Javascript Regex: Match text NOT part of a HTML tag

I would really want to have a Regex that is executable in node.js (so no jQuery DOM Handling etc., because the tags can have a different nesting) that matches all the text that is NOT a HTML tag or part of it into seperate groups.

E.g.
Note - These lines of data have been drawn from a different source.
(** * svgenotyper/genotype.py: the genotyping driver

    A shallow embedding of [genotype.py] (the inference driver of the
    structural-variant genotyper) and the properties of its glue logic:
    the output projector [get_output], the hyperparameter loader
    [load_model], the parameter-store loader [load_param_store] and the
    driver [run].

    Python values are modelled as follows.
    - A [dict] with string keys is a [gmap string _]; [d[k]] is [getitem],
      which raises [KeyError k] on a missing key, and [k in d] is [contains].
    - A numpy array is an [ndarray]: a scalar, or the list of its items along
      the first axis.  The arrays of posterior means hold doubles
      ([astype(dtype='float')] in [get_predictive_stats]), so elements are
      binary64 numbers, Rocq's primitive [float].
    - Exceptions are values of [exn]; a computation that may raise returns a
      [result].
    - The process state that [run] and the loaders touch (files, log, the
      Pyro parameter registry, the random number generators) is the record
      [world], threaded explicitly. *)

From Stdlib Require Import PrimFloat SpecFloat FloatOps ZArith.
From stdpp Require Import gmap strings list fin_maps.

Set Warnings "-register-all".

(** ** Exceptions and results *)

Inductive exn :=
| KeyError (key : string)          (* d[k] with k not in d *)
| IndexError                       (* an index out of range or too many indices *)
| TypeError                        (* an operand of the wrong type *)
| OverflowError                    (* an integer too large for a double *)
| RuntimeError (msg : string)      (* raised by [run] itself *)
| IsADirectoryError (path : string)
| LibraryError (name : string).    (* any other exception of a collaborator *)

Inductive result (A : Type) :=
| Ok (a : A)
| Raise (e : exn).
Arguments Ok {A} a.
Arguments Raise {A} e.

Global Instance result_ret : MRet result := @Ok.
Global Instance result_bind : MBind result := λ A B f m,
  match m with
  | Ok a => f a
  | Raise e => Raise e
  end.
Global Instance result_fmap : FMap result := λ A B f m,
  match m with
  | Ok a => Ok (f a)
  | Raise e => Raise e
  end.
Lemma exists_filter_nonempty (lines : list str) :
  existsb (is_heading heading) lines = true ->
  filter (is_heading heading) lines <> [].
Proof.
  induction lines as [|l t IH]; [discriminate|].
  cbn [existsb filter]. destruct (is_heading heading l); [discriminate|exact IH].
Qed.

Lemma absent_filter_empty (lines : list str) :
  existsb (is_heading heading) lines = false ->
  filter (is_heading heading) lines = [].
Proof.
  induction lines as [|l t IH]; [reflexivity|].
  cbn [existsb filter]. destruct (is_heading heading l); [discriminate|exact IH].
Qed.

Lemma keep_first_no_sep (lines : list str) :
  Forall (fun l => ~ In nl l) lines ->
  Forall (fun l => ~ In nl l) (keep_first heading lines).
Proof.
  induction lines as [|l t IH]; intro F; [constructor|].
  inversion F as [|? ? Hl Ht]; subst. cbn [keep_first].
  destruct (is_heading heading l); constructor; try exact Hl.
  - apply Forall_forall. intros x Hx. apply filter_In in Hx as [Hx _].
    rewrite Forall_forall in Ht. exact (Ht x Hx).
  - exact (IH Ht).
Qed.

Lemma pop_blank_no_sep (lines : list str) :
  Forall (fun l => ~ In nl l) lines ->
  Forall (fun l => ~ In nl l) (pop_blank lines).
Proof.
  induction lines as [|l t IH]; intro F; [constructor|].
  cbn [pop_blank]. destruct (is_empty (strip l)); [|exact F].
  inversion F; subst. apply IH. assumption.
Qed.

Lemma steps_lines_split (raw_text : str) :
  ~ In nl heading ->
  split nl (format_recommended_steps raw_text heading)
  = match steps_lines raw_text heading with
    | [] => [[]]
    | l :: ls => l :: ls
    end.
Proof.
  intro Hnl. unfold format_recommended_steps.
  destruct (steps_lines raw_text heading) as [|l ls] eqn:E; [reflexivity|].
  apply split_join; [|discriminate].
  rewrite <- E, steps_lines_eq.
  apply Forall_app. split.
  - destruct (existsb _ _); constructor; [exact Hnl|constructor].
  - apply keep_first_no_sep, pop_blank_no_sep, split_no_sep.
Qed.

End Steps.

(** C5, as amended: for a heading without newline and without white space
    at its ends, exactly one line of the output is a heading line; when
    the trimmed text has heading lines its first one stays in place and
    the later ones go, and when it has none the heading becomes the first
    line. *)
Theorem steps_heading_once (raw_text heading : str)
  (Hnl : ~ In nl heading) (Htrim : strip heading = heading) :
  let lines := pop_blank (split nl (strip raw_text)) in
  let out := split nl (format_recommended_steps raw_text heading) in
  count_heading heading out = 1
  /\ (existsb (is_heading heading) lines = true -> out = keep_first heading lines)
  /\ (existsb (is_heading heading) lines = false -> out = heading :: lines).
Proof.
  intros lines out.
  assert (Hout : out = match steps_lines raw_text heading with
                       | [] => [[]] | l :: ls => l :: ls end)
    by (apply steps_lines_split; exact Hnl).
  assert (Hsl := steps_lines_eq heading raw_text). cbn zeta in Hsl. fold lines in Hsl.
  assert (Hh : is_heading heading heading = true).
  { unfold is_heading. rewrite Htrim. apply str_eqb_refl. }
  destruct (existsb (is_heading heading) lines) eqn:Ex.
  - cbn [app] in Hsl.
    assert (Hne : keep_first heading lines <> []).
    { intro C. apply (exists_filter_nonempty _ _ Ex).
      assert (K := keep_first_headings heading lines). rewrite C in K. cbn in K.
      destruct (filter (is_heading heading) lines); [reflexivity|discriminate]. }
    assert (Hk : out = keep_first heading lines).
    { rewrite Hout, Hsl. destruct (keep_first heading lines); [contradiction|reflexivity]. }
    split; [|split; [intros _; exact Hk|discriminate]].
    unfold count_heading. rewrite Hk, keep_first_headings.
    assert (F := exists_filter_nonempty _ _ Ex).
    destruct (filter (is_heading heading) lines); [contradiction|reflexivity].
  - cbn [app] in Hsl. rewrite (keep_first_absent _ _ Ex) in Hsl.
    assert (Hk : out = heading :: lines) by (rewrite Hout, Hsl; reflexivity).
    split; [|split; [discriminate|intros _; exact Hk]].
    unfold count_heading. rewrite Hk. cbn [filter]. rewrite Hh.
    rewrite (absent_filter_empty _ _ Ex). reflexivity.
Qed.

Lemma steps_heading_once_witness :
  let raw_text := py "\n  intro\n# Recommended Steps:\n1. a\n # Recommended Steps: \n2. b\n\n" in
  ~ In nl default_heading
  /\ strip default_heading = default_heading
  /\ format_recommended_steps raw_text default_heading
     = py "intro\n# Recommended Steps:\n1. a\n2. b"
  /\ count_heading default_heading
       (split nl (format_recommended_steps raw_text default_heading)) = 1.
Proof.
  intro raw_text.
  assert (Hnl : ~ In nl default_heading).
  { intro H. vm_compute in H. repeat (destruct H as [H|H]; [discriminate H|]). exact H. }
  assert (Htrim : strip default_heading = default_heading) by (vm_compute; reflexivity).
  split; [exact Hnl|]. split; [exact Htrim|]. split; [vm_compute; reflexivity|].
  exact (proj1 (@steps_heading_once raw_text default_heading Hnl Htrim)).
Defined.

(** C5, as stated, fails: a heading with white space at an end is put in
    front and no line of the output is a heading line; and with the empty
    heading a text whose lines after the first are blank gets the heading
    in front instead of keeping its first blank line in place. *)
Lemma steps_heading_not_once :
  count_heading (py " # H") (split nl (format_recommended_steps (py "x") (py " # H"))) = 0
  /\ existsb (is_heading []) (split nl (py "x\n\n")) = true
  /\ format_recommended_steps (py "x\n\n") [] = py "\nx".
Proof. repeat split; vm_compute; reflexivity. Qed.

(** C6, as amended: the text is trimmed as a whole first, then split into
    lines; of those lines only the heading lines after the first are
    dropped, all the others stay as they are and in their order, and the
    heading is put in front when no line is a heading line. *)
Theorem steps_frame (raw_text heading : str) :
  let lines := if is_empty (strip raw_text) then [] else split nl (strip raw_text) in
  steps_lines raw_text heading
  = (if existsb (is_heading heading) lines then [] else [heading])
    ++ keep_first heading lines
  /\ format_recommended_steps raw_text heading
     = join [nl] ((if existsb (is_heading heading) lines then [] else [heading])
                  ++ keep_first heading lines)
  /\ filter (other_line heading) (keep_first heading lines)
     = filter (other_line heading) lines
  /\ filter (is_heading heading) (keep_first heading lines)
     = firstn 1 (filter (is_heading heading) lines).
Proof.
  intro lines.
  assert (E : steps_lines raw_text heading
              = (if existsb (is_heading heading) lines then [] else [heading])
                ++ keep_first heading lines).
  { rewrite steps_lines_eq. rewrite pop_blank_stripped. reflexivity. }
  split; [exact E|]. split; [unfold format_recommended_steps; rewrite E; reflexivity|].
  split; [apply keep_first_others | apply keep_first_headings].
Qed.
(** X7: every own property of a style that a call returns has a name that
    does not start with ["--"], and is [fontVariant], [letterSpacing], or a
    property of the fragment that the table holds for one of the input's
    tokens kept for the width, without its tag. (A call whose normalised
    string names an inherited member returns that member and no style.) *)
Theorem X7_property_origin rt tailwindStyles st s w res o p v :
  reachable rt tailwindStyles st →
  tailwind rt tailwindStyles st s w = Return res →
  deref (store res) (ref res) = Some o → o !! p = Some v →
  startsWith p "--" = false ∧
  (p = "fontVariant"%string ∨ p = "letterSpacing"%string ∨
   ∃ T fragment,
     T ∈ words s ∧ keptBy w T ∧
     tailwindStyles !! stripTag T = Some fragment ∧ is_Some (fragment !! p)).
Proof.
  intros Hst Hres Hd Hp.
  destruct (normalizedKey s w) as [e|key|m] eqn:Hk.
  { by rewrite tailwind_eq, Hk in Hres. }
  2:{ by rewrite tailwind_eq, Hk in Hres. }
  destruct (decide (key = ""%string)) as [->|Hne].
  { rewrite tailwind_eq, Hk, lookupOrMerge_empty in Hres
      by by apply reachable_inv.
    injection Hres as <-. cbn in Hd.
    destruct (reachable_inv _ _ _ Hst) as (_ & He & _).
    rewrite He in Hd. injection Hd as <-. by rewrite lookup_empty in Hp. }
  destruct (tailwind_Return_inv rt tailwindStyles st s w key res)
    as (style & warns & Hm & Hd'); [done..|].
  rewrite Hd' in Hd. injection Hd as <-.
  rewrite useVariables_lookup in Hp.
  destruct (style !! p) as [v0|] eqn:Hv0; [|done]. cbn in Hp.
  unfold useVariablesEntry in Hp.
  destruct (startsWith p "--") eqn:Hpp; [done|]. split; [done|].
  destruct (decide (p = "fontVariant"%string)) as [|Hfv]; [by left|].
  destruct (decide (p = "letterSpacing"%string)) as [|Hls]; [by right; left|].
  right. right. unfold mergeStyle in Hm.
  destruct (addLetterSpacing _ _ _ _) as [|style0|] eqn:Hs0; [done| |done].
  injection Hm as Hm.
  assert (style !! p = (style, warns).1 !! p) as Hsp by done.
  rewrite <-Hm, Hv0 in Hsp. symmetry in Hsp.
  apply foldl_merge_origin in Hsp as [Hacc|(t & f & Ht & Hf & Hfp)].
  { cbn in Hacc.
    rewrite (addLetterSpacing_lookup_ne _ _ _ _ _ _ Hls Hs0) in Hacc.
    by rewrite addFontVariant_lookup_ne, lookup_empty in Hacc. }
  unfold normalizedKey in Hk. case_bool_decide as Hsne; [congruence|].
  destruct (normalizedClassNames s w) as [|names|] eqn:Hnames; [done| |done].
  injection Hk as <-.
  apply elem_of_separateClassNames_join in Ht;
    [|by eapply normalizedClassNames_noWhiteSpace|done].
  rewrite (normalizedClassNames_keptBy _ _ _ Hnames) in Ht.
  apply list_elem_of_fmap in Ht as (T & -> & HT).
  apply list_elem_of_filter in HT as [Hkept HT].
  rewrite elem_of_sortByMaxWidthKeys, splitClassNames_words in HT.
  exists T, f. split_and!; [|done..|by rewrite Hfp].
  destruct (words s) as [|u l] eqn:Hw; [|done].
  rewrite (normalizedClassNames_keptBy _ _ _ Hnames), splitClassNames_words, Hw
    in Hne.
  apply list_elem_of_singleton in HT. subst T.
  exfalso. apply Hne. by destruct w; vm_compute.
Qed.

Lemma X7_property_origin_witness :
  startsWith "backgroundColor" "--" = false ∧
  ("backgroundColor"%string = "fontVariant"%string ∨
   "backgroundColor"%string = "letterSpacing"%string ∨
   ∃ T fragment,
     T ∈ words "bg-red-500" ∧ keptBy None T ∧
     sampleStyles !! stripTag T = Some fragment ∧
     is_Some (fragment !! "backgroundColor"%string)).
Proof.
  assert (tailwind sampleRuntime sampleStyles create "bg-red-500" None =
    Return {| ref := Some 1;
              store := {| cache := {[ ""%string := 0; "bg-red-500"%string := 1 ]};
                          heap := [∅; {[ "backgroundColor"%string :=
                                           VStr "#f56565" ]}] |};
              warnings := [] |}) as Hres by (vm_compute; reflexivity).
  assert (({[ "backgroundColor"%string := VStr "#f56565" ]} : Obj)
            !! "backgroundColor"%string = Some (VStr "#f56565")) as Hv
    by (vm_compute; reflexivity).
  exact (X7_property_origin sampleRuntime sampleStyles create "bg-red-500" None
           _ _ "backgroundColor" _ (reachable_create _ _) Hres eq_refl Hv).
Defined.

(** X8: [addFontVariant] looks for the four keywords anywhere in the
    string, not only at token boundaries: when none occurs as a substring
    the style is left as it is, and otherwise [fontVariant] is set to a
    non-empty list of keywords. *)
Theorem X8_font_variant_substring style key :
  ((∀ k, k ∈ fontVariantKeywords → includes key k = false) ∧
   addFontVariant style key = style) ∨
  ((∃ k, k ∈ fontVariantKeywords ∧ includes key k = true) ∧
   ∃ m ms, Forall (λ k, k ∈ fontVariantKeywords) (m :: ms) ∧
           addFontVariant style key
             = <["fontVariant"%string := VArr (m :: ms)]> style).
Proof.
  unfold addFontVariant. rewrite matchAllFontVariant_occurrences.
  pose proof (keywordOccurrences_nil key) as Hnil.
  pose proof (keywordOccurrences_Forall key) as Hall.
  destruct (keywordOccurrences key) as [|m ms].
  - left. split; [|done]. apply Forall_forall, Hnil. done.
  - right. split.
    + destruct (decide (Forall (λ k, includes key k = false)
                                fontVariantKeywords)) as [Hno|Hsome].
      { by apply Hnil in Hno. }
      apply not_Forall_Exists, Exists_exists in Hsome as (k & Hk & Hi); [|apply _].
      exists k. split; [done|]. by apply not_false_iff_true.
    + exists m, ms. split; [done|]. by rewrite bool_decide_true by (cbn; lia).
Qed.

(** X9: in a reachable store, a [TypeError] escapes [tailwind] exactly when
    both expressions of [addLetterSpacing] match in the normalised string
    and the table lacks the matched letter-spacing class or the matched
    font-size class (lines 57 and 59 destructure [undefined]). *)
Theorem X9_type_error rt tailwindStyles st s w :
  reachable rt tailwindStyles st →
  tailwind rt tailwindStyles st s w = Throw TypeError ↔
  ∃ key letterSpacingClass fontSizeClass,
    normalizedKey s w = Return key ∧
    exec letterSpacingAt key = Some letterSpacingClass ∧
    exec fontSizeAt key = Some fontSizeClass ∧
    (tailwindStyles !! letterSpacingClass = None ∨
     tailwindStyles !! fontSizeClass = None).
Proof.
  intros Hst. rewrite tailwind_eq.
  destruct (normalizedKey s w) as [e|key|m] eqn:Hk.
  { apply normalizedKey_Throw in Hk as (-> & _). split; [done|].
    by intros (? & ? & ? & ? & _). }
  2:{ by apply normalizedKey_not_inherited in Hk. }
  pose proof (addLetterSpacing_spec rt tailwindStyles
                (addFontVariant ∅ key) key) as Hspec.
  split.
  - intros (_ & _ & Hm%mergeStyle_Throw_inv)%lookupOrMerge_Throw_inv.
    destruct (exec letterSpacingAt key) as [lsc|] eqn:Hls; [|congruence].
    destruct (exec fontSizeAt key) as [fsc|] eqn:Hfs; [|congruence].
    exists key, lsc, fsc. split_and!; [done..|].
    destruct (tailwindStyles !! lsc); [|by left].
    destruct (tailwindStyles !! fsc); [congruence|by right].
  - intros (key' & lsc & fsc & [= <-] & Hls & Hfs & Hnone).
    rewrite Hls, Hfs in Hspec.
    apply lookupOrMerge_Throw; [by apply reachable_inv| | |].
    + intros ->. by rewrite exec_nil in Hls.
    + by apply exec_letterSpacingAt_includes, not_inherited_tracking in Hls.
    + apply mergeStyle_Throw.
      destruct Hnone as [Hn|Hn]; rewrite Hn in Hspec; [done|].
      by destruct (tailwindStyles !! lsc).
Qed.

Lemma X9_type_error_witness :
  tailwind sampleRuntime sampleStyles create "text-lg tracking-foo" None
    = Throw TypeError.
Proof.
  apply (X9_type_error sampleRuntime sampleStyles create "text-lg tracking-foo"
           None (reachable_create _ _)).
  exists "text-lg tracking-foo"%string, "tracking-foo"%string, "text-lg"%string.
  split_and!; [vm_compute; reflexivity..|]. left. vm_compute. reflexivity.
Defined.

(** X10: when the fragment of the matched font-size class has no
    [fontSize], [addLetterSpacing] does not fail: it sets [letterSpacing]
    to NaN. *)
Theorem X10_letter_spacing_nan rt tailwindStyles style key
    letterSpacingClass fontSizeClass lf ff :
  exec letterSpacingAt key = Some letterSpacingClass →
  exec fontSizeAt key = Some fontSizeClass →
  tailwindStyles !! letterSpacingClass = Some lf →
  tailwindStyles !! fontSizeClass = Some ff →
  ff !! "fontSize"%string = None →
  addLetterSpacing rt tailwindStyles style key =
    Return (<["letterSpacing"%string := VNum nan]> style).
Proof.
  intros Hls Hfs Hlf Hff Hn.
  pose proof (addLetterSpacing_spec rt tailwindStyles style key) as Hspec.
  rewrite Hls, Hfs, Hlf, Hff, Hn in Hspec. cbn [toNumber] in Hspec.
  by rewrite mul_nan in Hspec.
Qed.

Lemma X10_letter_spacing_nan_witness :
  addLetterSpacing sampleRuntime
    {[ "tracking-tighter"%string := {[ "letterSpacing"%string := VStr "-0.05em" ]};
       "text-lg"%string := ∅ ]}
    ∅ "text-lg tracking-tighter" =
  Return (<["letterSpacing"%string := VNum nan]> ∅).
Proof.
  apply (X10_letter_spacing_nan sampleRuntime _ ∅ "text-lg tracking-tighter"
           "tracking-tighter" "text-lg"
           {[ "letterSpacing"%string := VStr "-0.05em" ]} ∅);
    vm_compute; reflexivity.
Defined.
I'd like to match "5","ELT.","SPR"," ","plo","Unterricht"," ","&nbsp" and "plo" from that String:

<tr class='list even'>
    <td class="list" align="center" style="background-color: #FFFFFF" >
        <span style="color: #010101">5</span>
    </td>
    <td class="list" align="center" style="background-color: #FFFFFF" >
        <b><span style="color: #010101">ELT.</span></b>
    </td>
    <td class="list" align="center" style="background-color: #FFFFFF" >
        <b><span style="color: #010101">SPR</span></b>
    </td>
    <td class="list" style="background-color: #FFFFFF" >&nbsp;</td>
    <td class="list" align="center" style="background-color: #FFFFFF" >
        <strike><span style="color: #010101">pio</span></strike>
    </td>
    <td class="list" align="center" style="background-color: #FFFFFF" >
        <span style="color: #010101">Unterricht</span>
    </td>
    <td class="list" style="background-color: #FFFFFF" >&nbsp;</td>
    <td class="list" style="background-color: #FFFFFF" >&nbsp;</td>
    <td class="list" align="center" style="background-color: #FFFFFF" >
        <b><span style="color: #010101">pio</span></b>
    </td>
</tr>

I can assure that there will be no ">"'s within the tags.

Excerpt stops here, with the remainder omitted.